MT’s impairments or combination of impairments did not functionally equal the severity of the listings. Upon careful review, the undersigned finds that Plaintiff’s asserted assignment of error is not well-taken. II. Analysis A. Standard of Review To be eligible for benefits, a claimant must be under a “disability” within the definition of the Social Security Act. See 42 U.S.C. §1382c(a). An individual under the age of eighteen will be considered to be under a disability if the child has a medically determinable impairment which results in marked and severe functional limitations, and which can be expected to result in death, or which has lasted, or can be expected to last, for a continuous period of not less than 12 months. See 42 U.S.C. §1382c(a)(3)(C)(i). The implementing regulations define the standard of “marked and severe functional limitations” in terms of “listing-level severity.” See 20 C.F.R. §§416.902, 416.906, 416.924a, 416.926.
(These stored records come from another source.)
(* ===== verification/MockConcurrency.v ===== *)
(** The mock server's handlers as concurrent code (src/test-server/main.go).

    net/http runs the handler of every request in a goroutine of its own, and the
    handlers share the store under its [sync.RWMutex]. Here a handler is a program:
    its accesses to the two maps one entry at a time, the lock it takes, the unlock
    it defers, its answer. [run] gives a program alone the meaning of the handler in
    [MockServer]; the steps of [server_step] interleave any number of them. A handler
    uses the user or the group it finds in a map, through a pointer, only between its
    lock and its unlock: an access gives the pointee. *)
From S2P Require Import Prelude GoStrings Json Http MockStore MockRoutines MockServer.

(** ** Handlers as programs *)
Inductive mode : Type := Shared | Exclusive.

(** One access to the shared store, or a draw of [uuid.NewString]. Ranging over a
    map gives its keys, in the order the runtime chooses. *)
Inductive access : Type → Type :=
  | RangeUsers : access (list string)
  | LookupUser (id : string) : access (option scimUser)
  | PutUser (id : string) (u : scimUser) : access unit
  | RemoveUser (id : string) : access unit
  | RangeGroups : access (list string)
  | LookupGroup (id : string) : access (option scimGroup)
  | PutGroup (id : string) (g : scimGroup) : access unit
  | NewUUID : access string.

Definition writes {A} (a : access A) : bool :=
  match a with PutUser _ _ | RemoveUser _ | PutGroup _ _ => true | _ => false end.
Definition touches {A} (a : access A) : bool :=
  match a with NewUUID => false | _ => true end.

Inductive prog : Type :=
  | Finish (resp : Response)
  | Acquire (m : mode) (k : prog)
  | Release (m : mode) (k : prog)
  | Access {A : Type} (a : access A) (k : A → prog).

(** What a request draws from outside. *)
Record draws := { d_range : MapRange; d_uuid : string }.

Definition set_users (s : store) (us : gmap string scimUser) : store :=
  {| users := us; groups := groups s |}.
Definition set_groups (s : store) (gs : gmap string scimGroup) : store :=
  {| users := users s; groups := gs |}.
(* ===== verification/UserSpec.v ===== *)
(** What a user becomes in the sync: the resource built from it, the role kept in
    its profile, and the role grant emitted from that resource. *)
From S2P Require Import Prelude GoStrings Json ScimModels Http Uhttp NotionClient Sdk.
From S2P Require Import ResourceTypes RoleBuilder UserBuilder RoleService.

(** The strings of a user that its profile carries are UTF-8. *)
Definition user_valid (u : User) : bool :=
  utf8_ValidString (n_GivenName (u_Name u)) && utf8_ValidString (n_FamilyName (u_Name u)) &&
  utf8_ValidString (u_UserName u) && utf8_ValidString (Role u).

Lemma NewStruct_iff m :
  NewStruct m = Ok m ↔
  map_Forall (λ k v, utf8_ValidString k = true ∧ pvalue_valid v = true) m.
Proof.
  unfold NewStruct. rewrite map_Forall_to_list.
  destruct (forallb _ _) eqn:E; split; try done.
  - intros _. rewrite forallb_forall in E. apply Forall_forall. intros [k v] H.
    apply list_elem_of_In, E in H. by apply andb_true_iff in H.
  - intros H. exfalso. apply not_true_iff_false in E. apply E, forallb_forall.
    intros [k v] Hin%list_elem_of_In. rewrite Forall_forall in H.
    specialize (H _ Hin). simpl in *. by apply andb_true_iff.
Qed.

Lemma NewStruct_Ok m p : NewStruct m = Ok p → p = m.
Proof. unfold NewStruct. case_match; congruence. Qed.

Lemma user_profile_valid u : user_valid u = true ↔ NewStruct (user_profile u) = Ok (user_profile u).
Proof.
  rewrite NewStruct_iff. unfold user_valid, user_profile. rewrite !andb_true_iff.
  destruct (is_empty (Role u)) eqn:E; simpl.
  - apply String.eqb_eq in E. rewrite E. split.
    + intros [[[H1 H2] H3] _]. do 2 (apply map_Forall_insert_2; [done|]).
      by apply map_Forall_singleton.
    + intros H. pose proof (H "first_name") as H1. pose proof (H "last_name") as H2.
      pose proof (H "email") as H3.
      specialize (H1 _ eq_refl). specialize (H2 _ eq_refl). specialize (H3 _ eq_refl).
      naive_solver.
  - split.
    + intros [[[H1 H2] H3] H4]. do 3 (apply map_Forall_insert_2; [done|]).
      by apply map_Forall_singleton.
    + intros H. pose proof (H "first_name") as H1. pose proof (H "last_name") as H2.
      pose proof (H "email") as H3. pose proof (H profileKeyWorkspaceRole) as H4.
      specialize (H1 _ eq_refl). specialize (H2 _ eq_refl). specialize (H3 _ eq_refl).
      specialize (H4 _ eq_refl). naive_solver.
Qed.

(** The resource of a user, in one piece. *)
Definition user_trait (u : User) : UserTrait :=
  NewUserTrait [WithUserLogin (u_UserName u) []; WithEmail (u_UserName u) true].
Definition user_status_of (u : User) : user_status :=
  if u_Active u then STATUS_ENABLED else STATUS_DISABLED.
Definition user_resource (u : User) : Resource :=
  {| r_Id := Some {| ri_ResourceType := "user"; ri_Resource := u_ID u |};
     r_DisplayName := n_Formatted (u_Name u);
     r_Profile := Some (user_profile u);
     r_Status := Some (user_status_of u, "");
     r_Annotations := [AUserTrait (user_trait u)] |}.

Lemma parseIntoUserResource_valid u :
  user_valid u = true → parseIntoUserResource u = Ok (user_resource u).
Proof.
  intros H%user_profile_valid.
  unfold parseIntoUserResource, NewUserResource, NewResource, apply_options. simpl foldl.
  unfold WithResourceProfile at 1. simpl outcome_bind at 1. rewrite H. simpl.
  unfold WithUserTrait, user_resource, user_status_of, user_trait, NewUserTrait.
  simpl foldl. unfold WithEmail, WithUserLogin. by destruct (is_empty (u_UserName u)).
Qed.

Lemma parseIntoUserResource_invalid u :
  user_valid u = false → ∃ e, parseIntoUserResource u = Err e.
Proof.
  intros H. unfold parseIntoUserResource, NewUserResource, NewResource, apply_options.
  simpl foldl. unfold WithResourceProfile at 1. simpl outcome_bind at 1.
  destruct (NewStruct (user_profile u)) as [p|e|w] eqn:E.
  - pose proof (NewStruct_Ok _ _ E) as ->. apply user_profile_valid in E. congruence.
  - by exists e.
  - unfold NewStruct in E. by case_match.
Qed.

Lemma workspaceRole_user_resource u : workspaceRoleFromResource (user_resource u) = Role u.
Proof.
  unfold workspaceRoleFromResource, GetProfile. simpl. unfold user_profile.
  destruct (is_empty (Role u)) eqn:E; simpl; [|done].
  apply String.eqb_eq in E. by rewrite E.
Qed.

(** The grant of [role] to the user [id]. *)
Definition role_grant (role id : string) : Grant_ :=
  {| gr_Id := role_grant_id role id;
     gr_Entitlement := Some
       {| en_Id := "role:" +:+ role +:+ ":assigned"; en_DisplayName := ""; en_Slug := "";
          en_Description := ""; en_Purpose := PURPOSE_VALUE_UNSPECIFIED; en_GrantableTo := [];
          en_Resource := Some (role_ref role); en_Annotations := [] |};
     gr_Principal := Some (bare_resource {| ri_ResourceType := "user"; ri_Resource := id |}) |}.

Lemma NewGrant_role role id :
  NewGrant (role_ref role) assignedEntitlement
    (Some {| ri_ResourceType := "user"; ri_Resource := id |}) = Ok (role_grant role id).
Proof.
  unfold NewGrant. simpl. unfold role_grant, role_grant_id, NewEntitlementID. simpl.
  by rewrite !string_app_assoc.
Qed.

Lemma isSupportedRole_nonempty r : isSupportedRole r = true → is_empty r = false.
Proof. intros H. unfold is_empty. destruct (String.eqb_spec r "") as [->|]; [by vm_compute in H|done]. Qed.

Lemma user_Grants_user_resource u :
  user_Grants (user_resource u) =
  Ok (if isSupportedRole (Role u) then [role_grant (Role u) (u_ID u)] else [], None).
Proof.
  unfold user_Grants. rewrite workspaceRole_user_resource.
  destruct (isSupportedRole (Role u)) eqn:E.
  - rewrite isSupportedRole_nonempty by done. simpl negb. cbv iota.
    change (r_Id (user_resource u)) with
      (Some {| ri_ResourceType := "user"; ri_Resource := u_ID u |}).
    by rewrite NewGrant_role.
  - simpl. by destruct (is_empty _).
Qed.

Lemma role_grant_args role id :
  ∃ p e, gr_Principal (role_grant role id) = Some p ∧ principal_user p id ∧
    gr_Entitlement (role_grant role id) = Some e ∧ entitlement_role e role.
Proof. do 2 eexists. repeat split. by do 2 eexists. Qed.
When a court is asked to review the Commissioner’s denial of benefits, the court’s first inquiry is to determine whether the ALJ’s non-disability finding is supported by substantial evidence. 42 U.S.C. § 405(g). Substantial evidence is “such relevant evidence as a reasonable mind might accept as adequate to support a conclusion.” Richardson v. Perales, 402 U.S. 389, 401 (1971)(additional citation and internal quotation omitted). In conducting this review, the court should consider the record as a whole. Hephner v. Mathews, 574 F.2d 359, 362 (6th Cir. 1978). If substantial evidence supports the ALJ’s denial of benefits, then that finding must be affirmed, even if substantial evidence also exists in the record to support a finding of disability. Felisky v. Bowen, 35 F.3d 1027, 1035 (6th Cir. 1994). As the Sixth Circuit has explained:

The Secretary’s findings are not subject to reversal merely because substantial evidence exists in the record to support a different conclusion. . .. The substantial evidence standard presupposes that there is a ‘zone of choice’ within which the Secretary may proceed without interference from the courts. If the Secretary’s decision is supported by substantial evidence, a reviewing court must affirm.

Id. (citations omitted). The Sixth Circuit has summarized the regulations concerning a child's application for disability benefits as follows: The legal framework for a childhood disability claim is a three-step inquiry prescribed in 20 C.F.R. § 416.924. The questions are (1) is the claimant working, (2) does the claimant have a severe, medically determinable impairment, and (3) does the impairment meet or equal the listings? * * * An impairment can equal the listings medically or functionally * * *. The criteria for functional equivalence to a listing are set out in § 416.926a. That regulation divides function up into six "domains":

(1) Acquiring and using information; (2) Attending and completing tasks; (3) Interacting and relating with others; (4) Moving about and manipulating objects; (5) Caring for yourself; and (6) Health and physical well-being. § 416.926a(b)(1). To establish a functional impairment equal to the listings, the claimant has to show an extreme limitation in one domain or a marked impairment in more than one. § 416.926a(d). Ivy A. ex rel. Of Z.H. v. Commr. of Social Sec., S.D.Ohio No. 1:23-cv-802, 2024 U.S.

Dist. LEXIS 220411, at *5-6 (Dec. 5, 2024) Judicial review of the Commissioner’s final decision is authorized by 42 U.S.C. § 405(g), which provides that “the findings of the Commissioner of Social Security as to any fact, if supported by substantial evidence, shall be conclusive.” Substantial evidence is “such relevant evidence as a reasonable mind might accept as adequate to support a conclusion.” Richardson v. Perales, 402 U.S. 389, 401 (1971). Substantial evidence is less than a preponderance of the evidence. Bell v. Comm’r of Soc. Sec., 105 F.3d 244, 245 (6th Cir. 1996).